## DESCRIPTION OF THE TASK
Reproduce exactly, and only, the lines running from the start of the entries below to the line containing "Forall (fun x".

(Stored items from a collection)
++++++++++++++++++++
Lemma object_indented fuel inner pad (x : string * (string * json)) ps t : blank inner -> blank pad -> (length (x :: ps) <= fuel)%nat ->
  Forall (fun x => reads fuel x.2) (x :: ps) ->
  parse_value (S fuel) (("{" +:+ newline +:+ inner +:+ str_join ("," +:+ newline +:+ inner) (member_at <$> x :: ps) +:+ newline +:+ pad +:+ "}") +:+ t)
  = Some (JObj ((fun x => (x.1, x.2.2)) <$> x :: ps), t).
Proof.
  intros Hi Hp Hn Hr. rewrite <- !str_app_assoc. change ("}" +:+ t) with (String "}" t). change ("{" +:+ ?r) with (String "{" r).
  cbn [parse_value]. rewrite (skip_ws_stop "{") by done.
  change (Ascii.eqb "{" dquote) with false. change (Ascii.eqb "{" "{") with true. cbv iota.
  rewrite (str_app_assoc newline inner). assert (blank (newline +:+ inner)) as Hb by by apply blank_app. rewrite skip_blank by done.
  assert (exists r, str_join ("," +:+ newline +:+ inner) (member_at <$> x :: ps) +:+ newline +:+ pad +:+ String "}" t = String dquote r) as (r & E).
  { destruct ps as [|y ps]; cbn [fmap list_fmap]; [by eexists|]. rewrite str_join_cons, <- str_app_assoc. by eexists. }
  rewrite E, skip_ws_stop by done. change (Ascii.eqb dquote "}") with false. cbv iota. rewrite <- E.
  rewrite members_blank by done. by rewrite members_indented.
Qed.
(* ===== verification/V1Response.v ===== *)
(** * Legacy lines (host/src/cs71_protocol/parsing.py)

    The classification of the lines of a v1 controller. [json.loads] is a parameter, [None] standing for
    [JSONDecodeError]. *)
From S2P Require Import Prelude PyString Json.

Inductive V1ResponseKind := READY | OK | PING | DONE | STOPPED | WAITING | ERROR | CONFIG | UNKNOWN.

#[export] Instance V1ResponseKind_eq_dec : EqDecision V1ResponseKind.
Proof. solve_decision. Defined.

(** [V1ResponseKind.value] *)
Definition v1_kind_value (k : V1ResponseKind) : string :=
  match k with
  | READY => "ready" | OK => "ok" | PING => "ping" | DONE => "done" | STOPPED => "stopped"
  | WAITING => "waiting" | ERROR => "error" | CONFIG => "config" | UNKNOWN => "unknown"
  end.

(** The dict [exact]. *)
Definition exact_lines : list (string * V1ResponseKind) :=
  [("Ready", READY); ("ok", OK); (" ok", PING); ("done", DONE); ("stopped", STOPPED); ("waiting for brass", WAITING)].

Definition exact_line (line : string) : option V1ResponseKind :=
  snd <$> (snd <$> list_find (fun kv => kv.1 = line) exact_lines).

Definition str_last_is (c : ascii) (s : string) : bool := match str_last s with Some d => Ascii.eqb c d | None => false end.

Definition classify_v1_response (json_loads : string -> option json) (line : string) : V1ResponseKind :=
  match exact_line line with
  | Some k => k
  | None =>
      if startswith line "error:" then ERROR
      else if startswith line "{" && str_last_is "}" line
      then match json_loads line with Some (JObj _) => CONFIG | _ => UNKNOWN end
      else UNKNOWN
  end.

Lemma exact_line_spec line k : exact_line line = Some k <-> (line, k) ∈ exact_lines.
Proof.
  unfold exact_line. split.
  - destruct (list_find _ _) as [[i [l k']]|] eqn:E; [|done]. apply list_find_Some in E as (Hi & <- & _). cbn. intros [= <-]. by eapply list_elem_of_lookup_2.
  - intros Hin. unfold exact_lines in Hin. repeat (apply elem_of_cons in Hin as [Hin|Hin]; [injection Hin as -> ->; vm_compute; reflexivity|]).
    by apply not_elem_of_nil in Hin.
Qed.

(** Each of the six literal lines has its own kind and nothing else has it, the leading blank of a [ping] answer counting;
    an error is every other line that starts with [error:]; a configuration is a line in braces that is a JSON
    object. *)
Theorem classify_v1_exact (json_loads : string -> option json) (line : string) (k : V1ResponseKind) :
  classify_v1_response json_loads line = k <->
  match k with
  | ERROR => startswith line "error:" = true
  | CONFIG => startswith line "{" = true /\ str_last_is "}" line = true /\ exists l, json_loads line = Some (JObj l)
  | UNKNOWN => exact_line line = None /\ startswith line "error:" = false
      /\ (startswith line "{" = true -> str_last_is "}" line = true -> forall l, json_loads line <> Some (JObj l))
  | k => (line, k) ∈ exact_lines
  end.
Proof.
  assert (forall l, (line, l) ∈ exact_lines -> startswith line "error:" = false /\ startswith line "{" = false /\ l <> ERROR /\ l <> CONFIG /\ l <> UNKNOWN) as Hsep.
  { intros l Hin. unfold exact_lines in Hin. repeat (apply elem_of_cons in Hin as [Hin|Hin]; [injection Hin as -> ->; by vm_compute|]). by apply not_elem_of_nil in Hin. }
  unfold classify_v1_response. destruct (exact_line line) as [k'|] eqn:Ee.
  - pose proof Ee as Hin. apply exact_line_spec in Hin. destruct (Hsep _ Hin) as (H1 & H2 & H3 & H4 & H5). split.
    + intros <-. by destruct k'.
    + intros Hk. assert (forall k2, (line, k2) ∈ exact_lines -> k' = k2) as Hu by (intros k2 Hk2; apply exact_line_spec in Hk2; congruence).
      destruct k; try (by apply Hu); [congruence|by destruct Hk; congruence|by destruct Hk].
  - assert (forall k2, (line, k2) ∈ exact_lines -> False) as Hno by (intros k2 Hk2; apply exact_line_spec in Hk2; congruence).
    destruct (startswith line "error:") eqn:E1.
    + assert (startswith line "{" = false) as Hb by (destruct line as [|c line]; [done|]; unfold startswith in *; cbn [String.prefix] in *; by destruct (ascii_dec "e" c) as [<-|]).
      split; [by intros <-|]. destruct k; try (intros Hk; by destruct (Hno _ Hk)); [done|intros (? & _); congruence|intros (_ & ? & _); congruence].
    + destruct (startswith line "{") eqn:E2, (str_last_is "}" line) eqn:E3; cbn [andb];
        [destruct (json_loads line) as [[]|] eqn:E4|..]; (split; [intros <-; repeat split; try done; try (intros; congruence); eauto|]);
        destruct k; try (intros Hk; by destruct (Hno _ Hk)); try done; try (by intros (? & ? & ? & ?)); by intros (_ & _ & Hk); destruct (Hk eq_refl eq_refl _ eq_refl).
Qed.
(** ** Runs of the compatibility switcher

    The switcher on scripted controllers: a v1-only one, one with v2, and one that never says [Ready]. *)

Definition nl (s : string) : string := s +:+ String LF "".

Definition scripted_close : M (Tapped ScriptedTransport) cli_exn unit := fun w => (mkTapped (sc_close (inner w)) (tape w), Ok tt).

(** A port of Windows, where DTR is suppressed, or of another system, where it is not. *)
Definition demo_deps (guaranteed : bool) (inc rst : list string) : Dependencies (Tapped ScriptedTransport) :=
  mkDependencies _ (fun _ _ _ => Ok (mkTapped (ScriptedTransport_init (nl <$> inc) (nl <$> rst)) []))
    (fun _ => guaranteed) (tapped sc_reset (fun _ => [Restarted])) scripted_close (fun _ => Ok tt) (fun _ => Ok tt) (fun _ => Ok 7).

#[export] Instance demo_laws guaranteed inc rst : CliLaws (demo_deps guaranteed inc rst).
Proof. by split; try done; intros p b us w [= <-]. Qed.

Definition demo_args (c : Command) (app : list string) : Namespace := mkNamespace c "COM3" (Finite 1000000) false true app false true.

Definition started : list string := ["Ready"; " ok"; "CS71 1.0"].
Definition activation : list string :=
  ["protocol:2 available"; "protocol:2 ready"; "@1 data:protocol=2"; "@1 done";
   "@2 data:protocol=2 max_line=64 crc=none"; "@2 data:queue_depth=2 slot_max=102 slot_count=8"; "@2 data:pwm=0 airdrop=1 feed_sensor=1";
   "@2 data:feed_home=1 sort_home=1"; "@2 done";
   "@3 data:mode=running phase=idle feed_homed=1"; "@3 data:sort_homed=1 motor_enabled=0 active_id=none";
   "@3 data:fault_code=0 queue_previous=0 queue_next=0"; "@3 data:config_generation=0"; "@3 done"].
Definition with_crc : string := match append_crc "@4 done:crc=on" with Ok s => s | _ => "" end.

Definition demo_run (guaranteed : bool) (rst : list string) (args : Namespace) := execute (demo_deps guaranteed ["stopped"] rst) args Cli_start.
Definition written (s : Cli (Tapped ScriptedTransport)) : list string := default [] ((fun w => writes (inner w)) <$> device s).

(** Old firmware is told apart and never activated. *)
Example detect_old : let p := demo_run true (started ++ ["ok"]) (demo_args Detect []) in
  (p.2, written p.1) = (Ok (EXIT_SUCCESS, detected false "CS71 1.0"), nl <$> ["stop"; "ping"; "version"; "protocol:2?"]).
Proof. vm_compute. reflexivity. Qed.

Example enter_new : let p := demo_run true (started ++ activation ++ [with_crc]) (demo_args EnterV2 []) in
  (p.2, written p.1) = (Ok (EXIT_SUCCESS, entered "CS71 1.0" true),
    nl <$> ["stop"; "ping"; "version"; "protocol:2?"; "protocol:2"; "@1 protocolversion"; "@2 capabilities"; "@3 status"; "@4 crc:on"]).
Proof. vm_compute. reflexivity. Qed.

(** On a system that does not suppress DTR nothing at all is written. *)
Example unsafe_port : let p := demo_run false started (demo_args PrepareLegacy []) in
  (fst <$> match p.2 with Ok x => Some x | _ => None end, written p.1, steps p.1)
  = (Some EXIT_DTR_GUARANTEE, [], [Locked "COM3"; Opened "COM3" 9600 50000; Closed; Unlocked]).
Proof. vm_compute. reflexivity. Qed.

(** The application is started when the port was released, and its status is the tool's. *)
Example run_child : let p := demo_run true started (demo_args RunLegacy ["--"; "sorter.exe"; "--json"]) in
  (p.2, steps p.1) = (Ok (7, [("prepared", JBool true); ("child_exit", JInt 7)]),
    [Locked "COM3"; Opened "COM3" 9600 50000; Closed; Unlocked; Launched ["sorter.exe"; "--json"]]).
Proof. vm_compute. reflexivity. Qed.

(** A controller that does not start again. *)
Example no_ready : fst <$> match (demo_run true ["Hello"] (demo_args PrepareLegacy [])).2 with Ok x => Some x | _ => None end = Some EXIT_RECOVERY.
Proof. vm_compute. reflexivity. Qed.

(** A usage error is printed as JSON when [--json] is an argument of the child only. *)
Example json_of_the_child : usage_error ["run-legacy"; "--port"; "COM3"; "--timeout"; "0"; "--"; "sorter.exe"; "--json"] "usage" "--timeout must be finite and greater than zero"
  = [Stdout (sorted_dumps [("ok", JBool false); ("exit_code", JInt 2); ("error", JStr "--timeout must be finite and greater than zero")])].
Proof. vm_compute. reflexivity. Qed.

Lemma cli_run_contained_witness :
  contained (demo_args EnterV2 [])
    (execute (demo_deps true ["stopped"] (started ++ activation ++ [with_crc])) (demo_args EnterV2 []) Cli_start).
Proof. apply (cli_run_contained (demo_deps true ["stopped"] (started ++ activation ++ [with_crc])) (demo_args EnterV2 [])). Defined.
++++++++++++++++++++
## THE ANSWER
Lemma object_indented fuel inner pad (x : string * (string * json)) ps t : blank inner -> blank pad -> (length (x :: ps) <= fuel)%nat ->
  Forall (fun x => reads fuel x.2) (x :: ps) ->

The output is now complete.